- [TASK DIRECTIONS]
All lines at or after the one containing "assert (R' : forall", up to the last line of the material, must be repeated exactly, and no others.
*** Begin section ***
Lemma refs_ok_release p p' l pend i :
  num_gpu_blocks p' = num_gpu_blocks p -> real_block p i -> 0 < ref_of p i ->
  (forall j, ref_of p' j = ref_of p j - (if decide (i = j) then 1 else 0)) ->
  refs_ok p l pend -> refs_ok p' l (pend ++ (if decide (ref_of p i = 1) then [i] else [])).
Proof.
  intros Hn Hi Hpos Hr [Hnd Hf Hp].
  assert (Hni : i ∉ l ++ pend) by (rewrite Hf; lia). unfold real_block in *. split.
  - case_decide; [|by rewrite app_nil_r]. rewrite app_assoc. apply NoDup_app.
    split_and!; [done|set_solver|apply NoDup_singleton].
  - intros j. unfold real_block. rewrite Hn, Hr, app_assoc, elem_of_app, Hf.
    assert (Hmem : j ∈ (if decide (ref_of p i = 1) then [i] else []) <-> j = i /\ ref_of p i = 1).
    { destruct (decide (ref_of p i = 1)); set_solver. }
    rewrite Hmem. destruct (decide (i = j)) as [<-|Hij].
    + split; [intros [[? ?]|[? ?]]; split; tauto || lia|]. intros [? ?]. right. split; [done|lia].
    + rewrite Z.sub_0_r. split; [|tauto]. intros [?|[? _]]; [done|congruence].
  - intros j Hj. rewrite Hr. specialize (Hp j Hj). destruct (decide (i = j)) as [<-|]; lia.
Qed.

Lemma release_step_spec p l pend i :
  pool_base p l -> refs_ok p l pend -> Z.of_nat i < num_gpu_blocks p ->
  (i <> 0%nat -> 0 < ref_of p i) ->
  exists p', release_step p i = Ok p' /\ pool_base p' l /\
    refs_ok p' l (pend ++ last_ref p [i]) /\ same_config p p' /\
    (forall j, ref_of p' j = ref_of p j - (if decide (i = j) then 1 else 0)) /\
    (forall j, hash_of p' j = hash_of p j).
Proof.
  intros B R Hi Hpos. unfold release_step.
  destruct (block_at_ok p l i B Hi) as (b & -> & Hb & Hbr & _). simpl.
  set (p' := update_block _ _ _).
  assert (R' : forall j, ref_of p' j = ref_of p j - (if decide (i = j) then 1 else 0)).
  { intros j. unfold p'. rewrite (ref_of_set_ref _ p l) by done.
    destruct (decide (i = j)) as [<-|]; lia. }
  exists p'. split_and!; [done|by apply set_ref_base| |done|done|intros j; apply hash_of_set_ref].
  unfold last_ref. rewrite filter_cons, filter_nil. destruct (decide (i = 0%nat)) as [Hi0|Hi0].
  - rewrite decide_False by tauto. rewrite app_nil_r. destruct R as [Hnd Hf Hp]. split; [done|..].
    + intros j. rewrite Hf. unfold real_block. change (num_gpu_blocks p') with (num_gpu_blocks p).
      rewrite R'. destruct (decide (i = j)); [naive_solver|]. by rewrite Z.sub_0_r.
    + intros j Hj. rewrite R'. specialize (Hp j Hj). destruct (decide (i = j)); [congruence|lia].
  - assert (Hr := refs_ok_release p p' l pend i eq_refl (conj Hi0 Hi) (Hpos Hi0) R' R).
    destruct (decide (ref_of p i = 1)); [rewrite decide_True|rewrite decide_False]; tauto || done.
Qed.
*** End section ***
- [EXPECTED ANSWER]
  assert (R' : forall j, ref_of p' j = ref_of p j - (if decide (i = j) then 1 else 0)).
  { intros j. unfold p'. rewrite (ref_of_set_ref _ p l) by done.
    destruct (decide (i = j)) as [<-|]; lia. }
  exists p'. split_and!; [done|by apply set_ref_base| |done|done|intros j; apply hash_of_set_ref].
  unfold last_ref. rewrite filter_cons, filter_nil. destruct (decide (i = 0%nat)) as [Hi0|Hi0].
  - rewrite decide_False by tauto. rewrite app_nil_r. destruct R as [Hnd Hf Hp]. split; [done|..].
    + intros j. rewrite Hf. unfold real_block. change (num_gpu_blocks p') with (num_gpu_blocks p).
      rewrite R'. destruct (decide (i = j)); [naive_solver|]. by rewrite Z.sub_0_r.
    + intros j Hj. rewrite R'. specialize (Hp j Hj). destruct (decide (i = j)); [congruence|lia].
  - assert (Hr := refs_ok_release p p' l pend i eq_refl (conj Hi0 Hi) (Hpos Hi0) R' R).
    destruct (decide (ref_of p i = 1)); [rewrite decide_True|rewrite decide_False]; tauto || done.
Qed.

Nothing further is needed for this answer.